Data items
========================================
(** The names of a staged file differ. *)
Lemma staged_names d0 d e it : NoDup (own (e, it)) -> staged d0 d (e, it) ->
  sf_stage it ∈ tmp_names e /\ sf_stage it <> sf_target it /\
  (sf_hadOld it = true -> sf_backup it ∈ tmp_names e /\ sf_backup it <> sf_target it /\ sf_stage it <> sf_backup it).
Proof.
  intros [Hni Hnd]%NoDup_cons (Hn & Hs & _ & _ & H3). cbn [fst snd] in *.
  assert (Hst : sf_stage it ∈ tmp_names e) by (apply (named_in (e, it)); auto).
  split_and!; [done | by intros Eq; rewrite Eq in Hst |]. intros Ho. rewrite Ho in H3. destruct H3 as (Hb & _ & _).
  assert (Hbt : sf_backup it ∈ tmp_names e) by (apply (named_in (e, it)); auto).
  split_and!; [done | by intros Eq; rewrite Eq in Hbt |].
  destruct Hn as [[? | Hn1] [? | Hn2]]; try done. cbn in Hn1, Hn2. unfold tmp_names in Hnd. rewrite Hn1, Hn2 in Hnd. cbn in Hnd.
  apply NoDup_cons in Hnd as [Hne _]. intros Eq. apply Hne. rewrite Eq. by left.
Qed.

(** One commit, and one that fails and is undone. *)
Lemma commit_item_spec d0 d e it err it' d' :
  NoDup (own (e, it)) -> staged d0 d (e, it) -> commitStagedReleaseFile e it d = (err, it', d') ->
  sf_target it' = sf_target it /\ sf_source it' = sf_source it /\ named (e, it') /\ (forall p, p ∉ own (e, it) -> d' !! p = d !! p) /\
  match err with None => committed d0 d' (e, it') | Some _ => ie_back e = None -> d' !! sf_target it = d0 !! sf_target it end.
Proof.
  intros Hnd Hst E. destruct (staged_names _ _ _ _ Hnd Hst) as (Ht & Htne & Hbk). destruct Hst as (Hn & Hs & H1 & H2 & H3).
  cbn [fst snd] in *. assert (Hout : forall p, p ∉ own (e, it) -> p <> sf_target it /\ p <> sf_stage it /\ (sf_hadOld it = true -> p <> sf_backup it)).
  { intros p Hp. split_and!; [intros ->; by apply Hp, (own_target (e, it)) | | intros Ho; destruct (Hbk Ho) as (? & _)];
      intros ->; by apply Hp, (own_tmp (e, it)). }
  unfold commitStagedReleaseFile, rename in E.
  destruct (sf_hadOld it) eqn:Ho; [destruct H3 as (Hb & [old Hold] & H3); destruct (Hbk eq_refl) as (Hbt & Hbne & Hsb) |];
    [destruct (sf_linked it) eqn:El |]; cbn [andb negb] in E; rewrite ?H2, ?Hold in E.
  2:{ destruct (ie_out e) as [er |]; [injection E as <- <- <-; split_and!; auto; by rewrite H2 |].
      assert (<[sf_backup it := old]> (delete (sf_target it) d) !! sf_stage it = Some (Regular (content d0 (sf_source it)))) as H1'
        by (by at_disk). rewrite H1' in E.
      destruct (ie_in e) as [er |]; [rewrite lookup_insert_eq in E; destruct (ie_back e) |]; injection E as <- <- <-; cbn; (split_and!; [done | done | | |]);
        try done; try (split; [by left | apply Hn]);
        try (intros p Hp; destruct (Hout p Hp) as (? & ? & Hx); specialize (Hx eq_refl); by at_disk).
      - intros _. at_disk. congruence.
      - split_and!; cbn; [split; [by left | apply Hn] | by at_disk |]. rewrite Ho. split_and!; [done | by eexists |]. at_disk. congruence. }
  all: destruct (ie_in e) as [er |]; [| rewrite H1 in E]; injection E as <- <- <-; cbn; (split_and!; [done | done | | |]); try done;
    try (split; [by left | apply Hn]);
    try (by intros p Hp; destruct (Hout p Hp) as (? & ? & _); at_disk);
    (split_and!; cbn; [split; [by left | apply Hn] | by at_disk | rewrite Ho]).
  - split_and!; [done | by eexists |]. at_disk. auto.
  - done.
Qed.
========================================
What the exercise asks:
The entries shown above must be reproduced in full, exactly as written.

Written response:
(** The names of a staged file differ. *)
Lemma staged_names d0 d e it : NoDup (own (e, it)) -> staged d0 d (e, it) ->
  sf_stage it ∈ tmp_names e /\ sf_stage it <> sf_target it /\
  (sf_hadOld it = true -> sf_backup it ∈ tmp_names e /\ sf_backup it <> sf_target it /\ sf_stage it <> sf_backup it).
Proof.
  intros [Hni Hnd]%NoDup_cons (Hn & Hs & _ & _ & H3). cbn [fst snd] in *.
  assert (Hst : sf_stage it ∈ tmp_names e) by (apply (named_in (e, it)); auto).
  split_and!; [done | by intros Eq; rewrite Eq in Hst |]. intros Ho. rewrite Ho in H3. destruct H3 as (Hb & _ & _).
  assert (Hbt : sf_backup it ∈ tmp_names e) by (apply (named_in (e, it)); auto).
  split_and!; [done | by intros Eq; rewrite Eq in Hbt |].
  destruct Hn as [[? | Hn1] [? | Hn2]]; try done. cbn in Hn1, Hn2. unfold tmp_names in Hnd. rewrite Hn1, Hn2 in Hnd. cbn in Hnd.
  apply NoDup_cons in Hnd as [Hne _]. intros Eq. apply Hne. rewrite Eq. by left.
Qed.

(** One commit, and one that fails and is undone. *)
Lemma commit_item_spec d0 d e it err it' d' :
  NoDup (own (e, it)) -> staged d0 d (e, it) -> commitStagedReleaseFile e it d = (err, it', d') ->
  sf_target it' = sf_target it /\ sf_source it' = sf_source it /\ named (e, it') /\ (forall p, p ∉ own (e, it) -> d' !! p = d !! p) /\
  match err with None => committed d0 d' (e, it') | Some _ => ie_back e = None -> d' !! sf_target it = d0 !! sf_target it end.
Proof.
  intros Hnd Hst E. destruct (staged_names _ _ _ _ Hnd Hst) as (Ht & Htne & Hbk). destruct Hst as (Hn & Hs & H1 & H2 & H3).
  cbn [fst snd] in *. assert (Hout : forall p, p ∉ own (e, it) -> p <> sf_target it /\ p <> sf_stage it /\ (sf_hadOld it = true -> p <> sf_backup it)).
  { intros p Hp. split_and!; [intros ->; by apply Hp, (own_target (e, it)) | | intros Ho; destruct (Hbk Ho) as (? & _)];
      intros ->; by apply Hp, (own_tmp (e, it)). }
  unfold commitStagedReleaseFile, rename in E.
  destruct (sf_hadOld it) eqn:Ho; [destruct H3 as (Hb & [old Hold] & H3); destruct (Hbk eq_refl) as (Hbt & Hbne & Hsb) |];
    [destruct (sf_linked it) eqn:El |]; cbn [andb negb] in E; rewrite ?H2, ?Hold in E.
  2:{ destruct (ie_out e) as [er |]; [injection E as <- <- <-; split_and!; auto; by rewrite H2 |].
      assert (<[sf_backup it := old]> (delete (sf_target it) d) !! sf_stage it = Some (Regular (content d0 (sf_source it)))) as H1'
        by (by at_disk). rewrite H1' in E.
      destruct (ie_in e) as [er |]; [rewrite lookup_insert_eq in E; destruct (ie_back e) |]; injection E as <- <- <-; cbn; (split_and!; [done | done | | |]);
        try done; try (split; [by left | apply Hn]);
        try (intros p Hp; destruct (Hout p Hp) as (? & ? & Hx); specialize (Hx eq_refl); by at_disk).
      - intros _. at_disk. congruence.
      - split_and!; cbn; [split; [by left | apply Hn] | by at_disk |]. rewrite Ho. split_and!; [done | by eexists |]. at_disk. congruence. }
  all: destruct (ie_in e) as [er |]; [| rewrite H1 in E]; injection E as <- <- <-; cbn; (split_and!; [done | done | | |]); try done;
    try (split; [by left | apply Hn]);
    try (by intros p Hp; destruct (Hout p Hp) as (? & ? & _); at_disk);
    (split_and!; cbn; [split; [by left | apply Hn] | by at_disk | rewrite Ho]).
  - split_and!; [done | by eexists |]. at_disk. auto.
  - done.
Qed.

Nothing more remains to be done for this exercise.